# A Bugs life



## Yagya (10/10/16)

Hi fellow vapers.
As we have a very diversed family here i was wondering if someone can help me with my problem.
We recently been having some of these tiny bugs, about 2cm in size.
I need to know what atracts them or how they came into my place..we on the top floor of a 2-storey building.
Thanks


----------



## blujeenz (10/10/16)

Noisy crickets?
Maybe they're after the 18650's.

Reactions: Like 1 | Funny 2


----------



## Glytch (10/10/16)

They look like christmas beetles. They arrive at this time of year.


----------



## Yagya (10/10/16)

@blujeenz  no mech mods here.
I hope the party dont get bigger close to Xmas @Glytch

Reactions: Funny 1


----------



## zadiac (10/10/16)

2cm? That is a big bug.
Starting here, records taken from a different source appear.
(** C6: A replacement of a document that shows a write of another transaction
    and names its record, or a removal of one that is not the attempt's own
    staged insertion, sends the mutation only after it has read the record of
    that transaction without finding its attempt there, or finding it completed
    or rolled back.  (A document that does not name the record is overwritten:
    [asks_for_record].) *)
Theorem conflicts_respected `{Json, !QueryMode} fuel o doc env a r a' :
  no_hooks env → operation_ok o → active a →
  (∃ content, o = op_replace doc content) ∨ (o = op_remove doc ∧ staged_type (tg_id doc) (at_staged a) ≠ Some INSERT) →
  asks_for_record (transaction_id env) doc = true →
  perform fuel o env a = (r, a') →
  ∃ l, at_log a' = l ++ at_log a ∧
    ∀ l2 req resp l1, l = l2 ++ (mutate_in req, resp) :: l1 → stages_document (tg_id doc) req → Exists (clears doc) l1.
Proof.
  intros Hh Hok Ha Ho Hb Hr. pose proof (perform_ends env fuel o a Hh Hok Ha) as Hwp. unfold wp in Hwp. rewrite Hr in Hwp.
  destruct Hwp as (_ & l & Hl & Hg & _). exists l. split; [done|]. intros l2 req resp l1 Heq Hs.
  assert (Hu : op_log env (tg_id doc) a (unblocked env doc) l).
  { destruct Ho as [[content ->]|[-> Hi]]; [exact Hg|]. destruct Hg as (m2 & m1 & -> & Hp & Hd & Hu). exists m2, m1.
    split_and!; [done..|]. intros Hne. destruct (Hu Hne) as [Hr' Hu']. split; [done|by apply Hu']. }
  destruct (op_log_write _ _ _ _ _ _ _ _ _ _ Hu Heq Hs) as (k & l0 & -> & _ & _ & Hub).
  apply Exists_app. right. by apply Hub.
Qed.
(* ===== verification/TransactionTermination.v ===== *)
(** * Operations of an attempt: termination

    Every operation ends when the transaction expires: its loops end with the
    time of the transaction, or with the number of retries of [exp_delay]. *)

From S2P Require Import Prelude ByteOrder Protocol McbpParser ClientRequest ClientResponse Commands Topology AtrIds Transactions TransactionLinks Attempt AttemptProofs TransactionOps TransactionOpsProofs TransactionReads TransactionStaging TransactionTheorems.

(** ** Pure functions *)

Definition settled {E A} (o : outcome E A) : Prop := o ≠ Diverge.

Section settled.
Context {E : Type}.

Lemma settled_Ok {A} (x : A) : settled (Ok (E:=E) x).
Proof. done. Qed.
Lemma settled_Err {A} (e : E) : settled (Err (A:=A) e).
Proof. done. Qed.
Lemma settled_Fault {A} : settled (Fault (E:=E) (A:=A)).
Proof. done. Qed.
Lemma settled_bind {A B} (m : outcome E A) (f : A → outcome E B) : settled m → (∀ x, settled (f x)) → settled (m ≫= f).
Proof. intros Hm Hf. destruct m; cbn; [apply Hf|done..]. Qed.
Lemma settled_fmap {A B} (f : A → B) (m : outcome E A) : settled m → settled (f <$> m).
Proof. by destruct m. Qed.
End settled.

Create HintDb settled discriminated.
#[export] Hint Resolve settled_Ok settled_Err settled_Fault settled_fmap : settled.

Ltac settled_walk :=
  repeat (match goal with
  | |- settled (mbind _ _) => apply settled_bind; [|intros ?]
  | |- settled (match ?x with _ => _ end) => destruct x
  | |- settled (if ?x then _ else _) => destruct x
  end || solve [eauto with settled nocore]).

Section parsing.
Context `{Json}.

Lemma settled_of_option {A} (o : option A) : settled (of_option o).
Proof. by destruct o. Qed.
Lemma settled_get_string j : settled (get_string j).
Proof. by destruct j. Qed.
Lemma settled_get_array j : settled (get_array j).
Proof. by destruct j. Qed.
Lemma settled_get_object j : settled (get_object j).
Proof. by destruct j. Qed.
Hint Resolve settled_of_option settled_get_string settled_get_array settled_get_object : settled.
Lemma details_of_active actives u now s :
  u ∈ actives → zsize actives < 2 ^ 32 → sc_active s ≡ₚ actives →
  let sorted := sort_uids actives in
  cd_num_active_clients (client_details u now s) = zsize sorted ∧
  cd_index_of_this_client (client_details u now s) = Z.of_nat (index_of u sorted).
Proof.
  intros Hu Hn Hp sorted.
  assert (Ha : active_clients u s = sorted).
  { unfold active_clients. rewrite decide_True by (by rewrite Hp). by apply sort_uids_perm. }
  assert (Hlen : zsize sorted = zsize actives) by (unfold zsize, sorted, sort_uids; by rewrite (merge_sort_Permutation bytes_le)).
  assert (Hi : sorted !! index_of u sorted = Some u).
  { apply index_of_lookup. unfold sorted, sort_uids. by rewrite (merge_sort_Permutation bytes_le). }
  apply lookup_lt_Some in Hi. cbn. rewrite Ha. unfold zsize, u32 in *. rewrite !Z.mod_small by lia. done.
Qed.

(** C16: The clients that see each other divide the records: whatever order
    each reads the active clients in, every position is visited by one of them
    and by no other. *)
Theorem records_divided actives (now : bytes → Z) (scans : bytes → client_scan) pos :
  NoDup actives → actives ≠ [] → zsize actives < 2 ^ 32 → (∀ u, u ∈ actives → sc_active (scans u) ≡ₚ actives) → 0 ≤ pos →
  ∃ u, u ∈ actives ∧ visits (client_details u (now u) (scans u)) pos ∧
    ∀ u', u' ∈ actives → visits (client_details u' (now u') (scans u')) pos → u' = u.
Proof.
  intros Hnd Hne Hn Hs Hpos. set (sorted := sort_uids actives).
  assert (Hperm : sorted ≡ₚ actives) by apply (merge_sort_Permutation bytes_le).
  assert (Hnz : 0 < zsize sorted).
  { unfold zsize. rewrite Hperm. destruct actives; [done|cbn; lia]. }
  assert (Hvisits : ∀ u, u ∈ actives → visits (client_details u (now u) (scans u)) pos ↔ sorted !! Z.to_nat (pos mod zsize sorted) = Some u).
  { intros u Hu. destruct (details_of_active actives u (now u) (scans u) Hu Hn (Hs u Hu)) as [Hnum Hidx].
    fold sorted in Hnum, Hidx. unfold visits. rewrite Hnum, Hidx.
    assert (Hi : sorted !! index_of u sorted = Some u) by (apply index_of_lookup; by rewrite Hperm).
    pose proof (lookup_lt_Some _ _ _ Hi) as Hlt. split.
    - intros [n ->]. rewrite Z.mod_add, Z.mod_small by (unfold zsize in *; lia). by rewrite Nat2Z.id.
    - intros Hp. assert (Heq : index_of u sorted = Z.to_nat (pos mod zsize sorted)).
      { eapply NoDup_lookup; [|exact Hi|exact Hp]. by rewrite Hperm. }
      exists (Z.to_nat (pos / zsize sorted)). rewrite Heq, !Z2Nat.id by (apply Z.div_pos || apply Z.mod_pos_bound; lia).
      pose proof (Z.div_mod pos (zsize sorted)). lia. }
  destruct (lookup_lt_is_Some_2 sorted (Z.to_nat (pos mod zsize sorted))) as [u Hu].
  { pose proof (Z.mod_pos_bound pos (zsize sorted) Hnz). unfold zsize in *. lia. }
  assert (Hin : u ∈ actives) by (rewrite <-Hperm; by eapply list_elem_of_lookup_2).
  exists u. split_and!; [done|by apply Hvisits|]. intros u' Hin' Hv. apply Hvisits in Hv; congruence.
Qed.

(** ** A round *)

Section round.
Context `{Json, Cleanup} (env : environment).

Lemma total_throw_on_hook h : total env (throw_on_hook h).
Proof. unfold throw_on_hook, throw_if. total_walk. Qed.
Lemma total_running : total env still_running.
Proof. apply total_question. Qed.
Lemma total_wrap r ignore : total env (wrap_operation_future r ignore).
Proof. unfold wrap_operation_future, validate_operation_result. repeat case_match; simplify_eq; total_walk. Qed.
Hint Resolve total_throw_on_hook total_running total_wrap : total.

Lemma total_perform req subdoc : total env (perform_request req subdoc).
Proof. unfold perform_request. total_walk. Qed.
Hint Resolve total_perform : total.
Definition serialize_range_scan_create_options (random : Z) (o : range_scan_create_options) : outcome error_code bytes :=
  scan ← scan_member random (co_scan_type o);
  Ok (jsonify (JObject (json_members
        ((if co_ids_only o then [(ascii "key_only", JBool true)] else []) ++
         (if decide (co_collection_id o ≠ 0) then [(ascii "collection", JString (hexadecimal (co_collection_id o)))] else []) ++
         [scan] ++
         option_list (snapshot_member (co_timeout o) <$> co_snapshot_requirements o))))).
End requests.

(** The extras of [range_scan_continue]; [gsl::narrow_cast] truncates. *)
Definition continue_extras (scan_uuid : bytes) (o : range_scan_continue_options) : outcome error_code bytes :=
  if decide (zsize scan_uuid ≠ 16) then Err (errc_common Common.invalid_argument)
  else
    r ← (_ ← BufferWriter.write scan_uuid;
         _ ← write_uint32 (no_batch_item_limit o);
         _ ← write_uint32 (u32 (no_batch_time_limit o));
         write_uint32 (no_batch_byte_limit o)) (make_buffer_writer (zsize scan_uuid + 4 * 3));
    Ok (store_ r.2).

(** ** Items *)

Record range_scan_item_body := ItemBody {
  ib_flags : Z;
  ib_expiry : Z;
  ib_cas : Z;
  ib_sequence_number : Z;
  ib_datatype : Z;
  ib_value : bytes;
}.
Record range_scan_item := Item { it_key : bytes; it_body : option range_scan_item_body }.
Not tiny.


----------



## Silver (10/10/16)

What you vaping in there @Yagya 
Maybe they attracted to the great smells of your vapes
There was someone on the forum - I cant remember now who it was - who had bees attracted to the vape scent. Maybe its something similar. 

You may have to stop vaping
Imagine that
Lol


----------



## Yagya (10/10/16)

Sorry..these little stuff is only 2mm.
I was also thinking about the vaping as my sone i vape here..its possible


----------



## Wyvern (11/10/16)

Christmas beetles, you just get used to them  

http://www.rentokil.co.za/blog/christmas-is-around-the-corner-and-so-are-the-beetles/


----------



## Yagya (11/10/16)

thanks guys, i think i will just live with them for a while till they decide to move..


----------



## Cespian (11/10/16)

Yagya said:


> thanks guys, i think i will just live with them for a while till they decide to move..



Hey Yagya

Lived in Walmer Estate most my life, those Christmas Beetles in abundance are absolutely normal this time of year in your area. They are very much attracted to light and you will find them mostly active at night - So try keeping the lights off at night if you dont want them coming inside. They are completely harmless and taste quite nice with salt (wait what?). 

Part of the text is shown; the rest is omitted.